Opinión
Los ritos del silencio
Hay ruidos que acorralan. Ruidos que no exigen grandes descargas de decibelios para ser insufribles: es suficiente el estrépito de las redes poco sociales, el gruñido constante de tertulias donde se sustituye el argumento con la ocurrencia o el dardo fácil, el griterío de quienes piensan que la vehemencia que atropella es buena aliada de la razón. Son voces que no se plantean dialogar, solo quieren exhibirse. Pavonearse. Palabras que no tienden puentes, sino que levantan tapias para sorderas bien administradas. Y en ese escenario cabe preguntarse si vale la pena discutir con quien solo quiere vencer, no entender.
Discutir con fanáticos es chocar contra certezas que no admiten colores, solo sentencias sin juicio. Fuera matices, quieren solo aplausos en una representación teatral de monólogos y ecos sin huella.

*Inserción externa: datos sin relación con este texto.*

Lemma no_holes_take l b R size : no_holes (map b_used (l ++ b :: R)) -> b_used b = false ->
  no_holes (map b_used (l ++ take_blocks b size ++ R)).
Proof.
  rewrite !map_app. simpl. intros H Hu. rewrite Hu in H. apply no_holes_app in H as [Hl HR].
  apply no_holes_snoc in Hl as [Hl _].
  assert (Hr : no_holes (map b_used R)) by (destruct (map b_used R); [done|by apply HR]).
  assert (Ht : no_holes (map b_used (take_blocks b size) ++ map b_used R)).
  { unfold take_blocks. destruct (room b >=? _); simpl; [by split|by apply no_holes_cons_used]. }
  assert (Hhd : exists rest, map b_used (take_blocks b size) ++ map b_used R = true :: rest).
  { unfold take_blocks. destruct (room b >=? _); simpl; eauto. }
  destruct Hhd as [rest Hrest]. rewrite Hrest in *. apply no_holes_app. split; [|done].
  apply no_holes_snoc. split; [done|]. destruct (last _) as [[]|]; done.
Qed.

Lemma first_free_take l b R size : b_used b = false ->
  first_free (l ++ take_blocks b size ++ R)
  = if forallb b_used l then first_free (take_blocks b size ++ R) else first_free (l ++ b :: R).
Proof. intros Hu. rewrite !first_free_app. by destruct (forallb b_used l). Qed.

La discrepancia honesta enseña sin ensañarse. Obliga a ajustar la mirada, a aceptar los errores propios, a distinguir nuevas vías en quienes piensan distinto. La discrepancia yerma que crece entre prejuicios y muros agota y acogota. Mejor, en esos casos, el silencio elegido, que no tiene nada que ver con la sumisión. Callar por proteger la serenidad y no arruinar la paz interior en una batalla que no puedes ganar. Que no quieres ganar. No como refugio sino como decisión personal para alejarse de gritos y dejar de pisar el barro.

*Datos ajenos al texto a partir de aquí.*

(** The loop of memp_init over the pools from [t] on. *)
Lemma memp_init_pools_spec rest : forall t nx, pools = take t pools ++ rest -> (t + length rest = length pools)%nat ->
  exists nx' tabs, memp_init_pools rest (pool_base t) nx = (nx', tabs) /\ length tabs = length rest /\
    (forall e, e < pool_base t -> nx' !! e = nx !! e) /\
    forall k o, tabs !! k = Some o -> exists d, pools !! (t + k)%nat = Some d /\ linked nx' o (carved_pool (t + k) d).
Proof.
  induction rest as [|d rest IH]; intros t nx Hsplit Hlen; cbn [memp_init_pools].
  - exists nx, []. split_and!; done.
  - assert (Hd : pools !! t = Some d).
    { rewrite Hsplit, lookup_app_r, length_take by (rewrite length_take; lia).
      replace (t - t `min` length pools)%nat with O by (simpl in Hlen; lia). done. }
    pose proof sizes_ok as Hok. rewrite Forall_lookup in Hok. destruct (Hok _ _ Hd) as [H1 H2].
    destruct (memp_carve_spec (Z.to_nat (memp_num d)) (memp_size d) (pool_base t) nx None [])
      as (nx1 & tab & -> & Hl & Hout); [lia|done|by intros ? ?%not_elem_of_nil|].
    rewrite Z2Nat.id by done. rewrite <- (pool_base_S _ _ Hd).
    destruct (IH (S t) nx1) as (nx' & tabs & -> & Hlt & Hlow & Htabs);
      [by rewrite (take_S_r _ _ d), <- app_assoc by done|simpl in Hlen; lia|].
    exists nx', (tab :: tabs). split_and!; [done|simpl; lia| |].
    + intros e He. rewrite Hlow; [apply Hout; by left|]. rewrite (pool_base_S _ _ Hd). nia.
    + intros [|k] o Hk.
      * injection Hk as <-. rewrite Nat.add_0_r. exists d. split; [done|].
        eapply linked_ext; [|exact Hl]. intros e He. apply Hlow.
        apply (elem_of_carved_pool t d e Hd) in He. destruct (elem_range _ _ _ Hd He). lia.
      * destruct (Htabs k o Hk) as (d' & Hd' & Hl'). exists d'. by rewrite Nat.add_succ_r.
Qed.

Definition init_lists (t : nat) : list Z :=
  match pools !! t with Some d => carved_pool t d | None => [] end.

Tomar la palabra cuando pensar no está bien visto es una labor que no enriquece, solo desgasta. El diálogo cae y se ensucia. Conviene tener claro cuándo dar un paso atrás y no acercarse a lo oscuro. El fanatismo necesita del ruido para no extinguirse. Y oponerse a darle lo que necesita es una victoria. Miren lo que pasa a menudo en el Congreso: diputados que se pasan todo el rato levantando la voz, bajando el listón de la inteligencia a ras de suelo. Guardar silencio es, a veces, una vía de resistencia, de resiliencia si me apuran. No entrar al trapo sucio evita recibir estocadas innecesarias de odio provocativo, ayuda a mantenerse a salvo del alboroto estéril y de los desmanes de la inquisición cotidiana que contamina todo lo que toca de extremo a extremo.